Task prompt: Take from the material every line containing the string "failed" and copy it.

Records to use:
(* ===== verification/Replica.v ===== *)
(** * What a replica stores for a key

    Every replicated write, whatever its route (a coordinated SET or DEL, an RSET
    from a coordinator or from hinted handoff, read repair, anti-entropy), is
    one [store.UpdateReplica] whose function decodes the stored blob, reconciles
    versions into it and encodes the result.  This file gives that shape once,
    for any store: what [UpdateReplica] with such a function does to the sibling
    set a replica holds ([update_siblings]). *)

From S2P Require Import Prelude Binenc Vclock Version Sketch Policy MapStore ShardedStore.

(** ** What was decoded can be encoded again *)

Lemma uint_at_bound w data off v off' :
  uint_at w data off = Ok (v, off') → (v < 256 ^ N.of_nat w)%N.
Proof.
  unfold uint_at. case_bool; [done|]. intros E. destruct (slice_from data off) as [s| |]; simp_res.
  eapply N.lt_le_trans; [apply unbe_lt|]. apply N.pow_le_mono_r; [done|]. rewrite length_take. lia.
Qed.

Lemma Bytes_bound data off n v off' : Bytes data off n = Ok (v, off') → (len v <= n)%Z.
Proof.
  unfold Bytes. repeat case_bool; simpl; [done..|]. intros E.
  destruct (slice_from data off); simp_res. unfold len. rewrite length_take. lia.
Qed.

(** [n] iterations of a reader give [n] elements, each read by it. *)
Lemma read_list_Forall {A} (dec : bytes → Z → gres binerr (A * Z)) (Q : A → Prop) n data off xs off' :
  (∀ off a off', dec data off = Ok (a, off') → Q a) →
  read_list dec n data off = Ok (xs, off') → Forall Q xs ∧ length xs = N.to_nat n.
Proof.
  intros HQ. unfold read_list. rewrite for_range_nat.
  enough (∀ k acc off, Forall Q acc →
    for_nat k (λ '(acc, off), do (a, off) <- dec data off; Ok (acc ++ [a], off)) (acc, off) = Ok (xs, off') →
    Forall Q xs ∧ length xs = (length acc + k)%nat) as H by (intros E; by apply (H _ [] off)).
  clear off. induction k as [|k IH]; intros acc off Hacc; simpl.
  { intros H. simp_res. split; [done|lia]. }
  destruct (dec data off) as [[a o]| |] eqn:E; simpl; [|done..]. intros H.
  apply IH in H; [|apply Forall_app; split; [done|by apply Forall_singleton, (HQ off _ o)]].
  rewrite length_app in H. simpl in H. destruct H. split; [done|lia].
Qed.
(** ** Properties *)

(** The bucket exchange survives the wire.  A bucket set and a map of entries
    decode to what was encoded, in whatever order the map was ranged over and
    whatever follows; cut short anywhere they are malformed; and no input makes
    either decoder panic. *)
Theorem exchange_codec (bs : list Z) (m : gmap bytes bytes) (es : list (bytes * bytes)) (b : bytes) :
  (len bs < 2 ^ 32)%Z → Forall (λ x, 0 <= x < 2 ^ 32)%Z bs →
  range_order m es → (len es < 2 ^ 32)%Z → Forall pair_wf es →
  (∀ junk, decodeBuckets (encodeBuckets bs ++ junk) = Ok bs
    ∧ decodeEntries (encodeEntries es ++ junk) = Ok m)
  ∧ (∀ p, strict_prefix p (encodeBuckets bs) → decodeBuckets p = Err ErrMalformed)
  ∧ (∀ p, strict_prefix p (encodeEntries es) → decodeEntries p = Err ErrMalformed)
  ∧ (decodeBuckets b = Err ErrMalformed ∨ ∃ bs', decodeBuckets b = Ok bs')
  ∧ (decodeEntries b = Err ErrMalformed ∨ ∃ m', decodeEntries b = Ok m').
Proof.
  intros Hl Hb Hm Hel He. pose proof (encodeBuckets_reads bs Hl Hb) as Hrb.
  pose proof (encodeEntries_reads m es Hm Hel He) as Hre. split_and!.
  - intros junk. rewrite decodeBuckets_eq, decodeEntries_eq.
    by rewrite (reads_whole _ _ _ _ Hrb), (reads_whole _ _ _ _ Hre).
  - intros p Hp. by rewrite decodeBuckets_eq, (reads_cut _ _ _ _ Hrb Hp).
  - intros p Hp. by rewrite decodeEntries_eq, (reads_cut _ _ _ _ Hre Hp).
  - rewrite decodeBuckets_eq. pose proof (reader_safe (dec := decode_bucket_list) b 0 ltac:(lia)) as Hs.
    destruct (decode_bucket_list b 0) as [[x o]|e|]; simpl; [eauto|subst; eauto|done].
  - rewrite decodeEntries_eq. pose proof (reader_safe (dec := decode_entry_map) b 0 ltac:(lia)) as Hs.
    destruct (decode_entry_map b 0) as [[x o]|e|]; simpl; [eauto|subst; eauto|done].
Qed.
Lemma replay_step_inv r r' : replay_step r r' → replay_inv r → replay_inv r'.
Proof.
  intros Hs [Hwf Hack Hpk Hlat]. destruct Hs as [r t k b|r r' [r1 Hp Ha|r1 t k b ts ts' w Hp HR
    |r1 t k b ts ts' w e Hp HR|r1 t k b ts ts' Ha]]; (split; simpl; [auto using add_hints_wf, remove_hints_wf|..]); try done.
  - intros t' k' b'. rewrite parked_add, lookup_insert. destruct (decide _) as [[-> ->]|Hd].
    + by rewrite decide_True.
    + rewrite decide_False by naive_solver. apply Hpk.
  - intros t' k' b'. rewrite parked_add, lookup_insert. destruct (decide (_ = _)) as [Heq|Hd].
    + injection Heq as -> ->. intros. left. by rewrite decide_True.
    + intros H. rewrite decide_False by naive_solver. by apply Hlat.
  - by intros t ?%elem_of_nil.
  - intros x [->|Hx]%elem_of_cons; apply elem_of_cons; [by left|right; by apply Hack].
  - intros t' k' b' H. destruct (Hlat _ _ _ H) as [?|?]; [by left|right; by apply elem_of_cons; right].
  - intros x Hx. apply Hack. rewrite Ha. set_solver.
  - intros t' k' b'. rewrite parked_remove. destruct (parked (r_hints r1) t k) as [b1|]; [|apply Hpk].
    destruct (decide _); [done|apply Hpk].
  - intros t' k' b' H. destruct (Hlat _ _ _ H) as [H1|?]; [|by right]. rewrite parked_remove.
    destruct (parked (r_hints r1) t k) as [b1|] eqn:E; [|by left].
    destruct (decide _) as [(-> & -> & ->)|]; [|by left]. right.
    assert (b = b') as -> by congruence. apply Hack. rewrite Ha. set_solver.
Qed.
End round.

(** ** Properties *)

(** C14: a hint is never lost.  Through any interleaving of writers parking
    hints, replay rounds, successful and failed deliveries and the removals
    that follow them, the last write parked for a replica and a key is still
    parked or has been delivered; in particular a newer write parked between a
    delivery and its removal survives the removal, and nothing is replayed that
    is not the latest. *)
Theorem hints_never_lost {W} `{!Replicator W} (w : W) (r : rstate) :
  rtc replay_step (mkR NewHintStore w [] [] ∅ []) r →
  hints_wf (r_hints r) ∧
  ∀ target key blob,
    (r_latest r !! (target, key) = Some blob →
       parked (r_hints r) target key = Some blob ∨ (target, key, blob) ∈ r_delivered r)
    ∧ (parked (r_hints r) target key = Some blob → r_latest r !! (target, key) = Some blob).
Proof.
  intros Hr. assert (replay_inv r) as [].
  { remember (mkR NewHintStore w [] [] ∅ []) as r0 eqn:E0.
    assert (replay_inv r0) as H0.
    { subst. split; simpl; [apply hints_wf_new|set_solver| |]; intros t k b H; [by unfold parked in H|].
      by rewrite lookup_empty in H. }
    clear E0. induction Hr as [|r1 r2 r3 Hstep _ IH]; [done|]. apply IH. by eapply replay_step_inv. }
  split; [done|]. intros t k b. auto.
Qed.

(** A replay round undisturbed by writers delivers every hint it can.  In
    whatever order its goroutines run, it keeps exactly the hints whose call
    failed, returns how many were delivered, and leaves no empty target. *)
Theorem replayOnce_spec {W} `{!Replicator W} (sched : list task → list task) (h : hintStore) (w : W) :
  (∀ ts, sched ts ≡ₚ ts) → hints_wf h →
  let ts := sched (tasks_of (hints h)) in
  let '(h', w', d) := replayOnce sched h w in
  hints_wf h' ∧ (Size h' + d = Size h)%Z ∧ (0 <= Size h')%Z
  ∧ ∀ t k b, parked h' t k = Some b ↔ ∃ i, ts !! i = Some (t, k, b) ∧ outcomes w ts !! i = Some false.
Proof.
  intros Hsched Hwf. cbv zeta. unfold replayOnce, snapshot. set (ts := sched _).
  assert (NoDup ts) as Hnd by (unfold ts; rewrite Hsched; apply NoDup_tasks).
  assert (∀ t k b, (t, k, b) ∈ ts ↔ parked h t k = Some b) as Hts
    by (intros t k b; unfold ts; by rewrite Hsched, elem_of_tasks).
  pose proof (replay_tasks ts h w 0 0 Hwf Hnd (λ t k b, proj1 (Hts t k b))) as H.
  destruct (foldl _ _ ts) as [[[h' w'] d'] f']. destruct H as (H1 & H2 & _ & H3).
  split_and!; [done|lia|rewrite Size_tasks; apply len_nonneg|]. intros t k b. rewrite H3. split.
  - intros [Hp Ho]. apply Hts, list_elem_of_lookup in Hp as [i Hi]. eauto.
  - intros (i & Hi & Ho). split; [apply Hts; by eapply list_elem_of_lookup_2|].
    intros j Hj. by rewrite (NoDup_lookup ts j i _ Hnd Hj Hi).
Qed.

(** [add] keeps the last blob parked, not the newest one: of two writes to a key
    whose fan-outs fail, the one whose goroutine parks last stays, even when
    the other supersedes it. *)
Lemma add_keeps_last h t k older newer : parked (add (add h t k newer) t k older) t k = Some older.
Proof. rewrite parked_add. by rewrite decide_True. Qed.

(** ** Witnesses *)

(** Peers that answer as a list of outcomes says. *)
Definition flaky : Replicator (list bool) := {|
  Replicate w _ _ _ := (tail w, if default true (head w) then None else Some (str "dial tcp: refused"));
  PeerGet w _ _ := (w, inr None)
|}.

Response box:
    hints, replay rounds, successful and failed deliveries and the removals
    failed, returns how many were delivered, and leaves no empty target. *)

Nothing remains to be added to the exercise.